### WORK TASK
Where the records below reach the line containing "(** ** Which group has which node *)", start transcribing, and end with the line containing "assert (frame (foldl (retire_key", exactly and with nothing else added.
::::::
(* ===== verification/WalkOps.v ===== *)
(** * The operations of the walk keep its invariant ([Walk] of [rv-resolver/src/solver/mod.rs])

    Merging groups, queueing, adding a resolution, loading candidates and committing a
    winner: each keeps the invariant of [WalkInv.v], and a group that takes up a
    constraint its winner may not accept is marked dirty. *)

From Stdlib Require Import Ascii String Lia.
From stdpp Require Import base list strings gmap.
From S2P Require Import Prelude Iter Str Version Range Coordinates Snapshot Dependency DepManagement Keys Queue Management Relocation Graph Mediation Load Walk WalkInv.

#[local] Set Warnings "-clear-no-such-hyp".

Section Places.
Context `{Unicode} `{SolverBackend} {G : Type} `{PetGraphLaws (Node.t RepoContext) G}.

Abbreviation Failure := (ResolveError Error).
Abbreviation Item := (QueueItem RepoContext).
Abbreviation Cand := (@Candidate RepoContext RepoRef.t Project).
Abbreviation Sel := (@Selected RepoContext RepoRef.t Project).
Abbreviation W := (@Walk _ G).
Abbreviation graph_arcs g := (arcs (Graph.graph g)).
Abbreviation nodes g := (Graph.node_count g).

(** ** Which group has which node *)

Definition places (w : W) : gmap CoordKey nat := node <$> selected w.

(** The nodes and the merges. *)
Definition frame (w : W) : gmap CoordKey nat * gmap CoordKey CoordKey := (places w, groups w).

Lemma places_selected (w : W) k s s' :
  selected w !! k = Some s -> node s' = node s -> places (set_selected (<[k := s']> (selected w)) w) = places w.
Proof.
  intros E N. unfold places. cbn. rewrite fmap_insert. apply insert_id. by rewrite lookup_fmap, E, N.
Qed.

Lemma frame_selected (w : W) k s s' :
  selected w !! k = Some s -> node s' = node s -> frame (set_selected (<[k := s']> (selected w)) w) = frame w.
Proof. intros E N. unfold frame. by rewrite (places_selected w k s s'). Qed.

Lemma frame_mark_dirty (w : W) k : frame (mark_dirty k w) = frame w.
Proof. unfold mark_dirty. by case_decide. Qed.

Lemma frame_foldl {A B} (f : W * B -> A -> W * B) l st :
  (forall st a, frame (f st a).1 = frame st.1) -> frame (foldl f st l).1 = frame st.1.
Proof. intros Hf. revert st. induction l as [|a l IH]; intros st; [done|]. cbn. by rewrite IH. Qed.

Lemma frame_revalidate (w : W) group : frame (revalidate_shadows group w) = frame w.
Proof.
  unfold revalidate_shadows. destruct (shadows w !! group) as [targets|]; [|done].
  set (w0 := set_shadows (delete group (shadows w)) w).
  assert (frame (foldl (revalidate_target group) (w0, []) targets).1 = frame w) as Hf.
  { rewrite frame_foldl; [done|]. intros [w1 kept] k. cbn. case_decide; [done|].
    destruct (selected w1 !! _) as [s|] eqn:E; [|done]. cbn [fst]. case_decide; [done|].
    rewrite frame_mark_dirty. by eapply frame_selected. }
  destruct (foldl _ _ _) as [w1 kept]. cbn in Hf. by case_decide.
Qed.

Lemma frame_retire n convert (w : W) : frame (retire n convert w) = frame w.
Proof.
  unfold retire. set (w1 := set_declared _ _). set (keys := default [] _). clearbody keys.
  assert (frame (foldl (retire_key n (generations w !!! n) convert) (w1, []) keys).1 = frame w) as Hf.
  { rewrite frame_foldl; [done|]. intros [w2 touched] k. unfold retire_key. cbn [fst]. case_decide; [done|].
    set (convert' := opt_filter _ _). destruct (selected w2 !! _) as [s|] eqn:E; [|done].
    destruct (retire_candidates _ _ _ _ _) as [[kept changed] next]. cbn [fst].
    assert (frame (set_selected (<[group_of w2 k := with_candidates s kept]> (selected w2)) w2) = frame w2) as Hp
      by (by eapply frame_selected).
    destruct convert' as [[origin path]|]; [|done]. by destruct (negb _). }
  destruct (foldl _ _ keys) as [w2 touched]. cbn in Hf. rewrite <-Hf. clear. revert w2.
  induction touched as [|k l IH]; intros w2; [done|]. cbn. by rewrite IH, frame_mark_dirty, frame_revalidate.
Qed.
::::::
### EXERCISE RESPONSE
(** ** Which group has which node *)

Definition places (w : W) : gmap CoordKey nat := node <$> selected w.

(** The nodes and the merges. *)
Definition frame (w : W) : gmap CoordKey nat * gmap CoordKey CoordKey := (places w, groups w).

Lemma places_selected (w : W) k s s' :
  selected w !! k = Some s -> node s' = node s -> places (set_selected (<[k := s']> (selected w)) w) = places w.
Proof.
  intros E N. unfold places. cbn. rewrite fmap_insert. apply insert_id. by rewrite lookup_fmap, E, N.
Qed.

Lemma frame_selected (w : W) k s s' :
  selected w !! k = Some s -> node s' = node s -> frame (set_selected (<[k := s']> (selected w)) w) = frame w.
Proof. intros E N. unfold frame. by rewrite (places_selected w k s s'). Qed.

Lemma frame_mark_dirty (w : W) k : frame (mark_dirty k w) = frame w.
Proof. unfold mark_dirty. by case_decide. Qed.

Lemma frame_foldl {A B} (f : W * B -> A -> W * B) l st :
  (forall st a, frame (f st a).1 = frame st.1) -> frame (foldl f st l).1 = frame st.1.
Proof. intros Hf. revert st. induction l as [|a l IH]; intros st; [done|]. cbn. by rewrite IH. Qed.

Lemma frame_revalidate (w : W) group : frame (revalidate_shadows group w) = frame w.
Proof.
  unfold revalidate_shadows. destruct (shadows w !! group) as [targets|]; [|done].
  set (w0 := set_shadows (delete group (shadows w)) w).
  assert (frame (foldl (revalidate_target group) (w0, []) targets).1 = frame w) as Hf.
  { rewrite frame_foldl; [done|]. intros [w1 kept] k. cbn. case_decide; [done|].
    destruct (selected w1 !! _) as [s|] eqn:E; [|done]. cbn [fst]. case_decide; [done|].
    rewrite frame_mark_dirty. by eapply frame_selected. }
  destruct (foldl _ _ _) as [w1 kept]. cbn in Hf. by case_decide.
Qed.

Lemma frame_retire n convert (w : W) : frame (retire n convert w) = frame w.
Proof.
  unfold retire. set (w1 := set_declared _ _). set (keys := default [] _). clearbody keys.
  assert (frame (foldl (retire_key n (generations w !!! n) convert) (w1, []) keys).1 = frame w) as Hf.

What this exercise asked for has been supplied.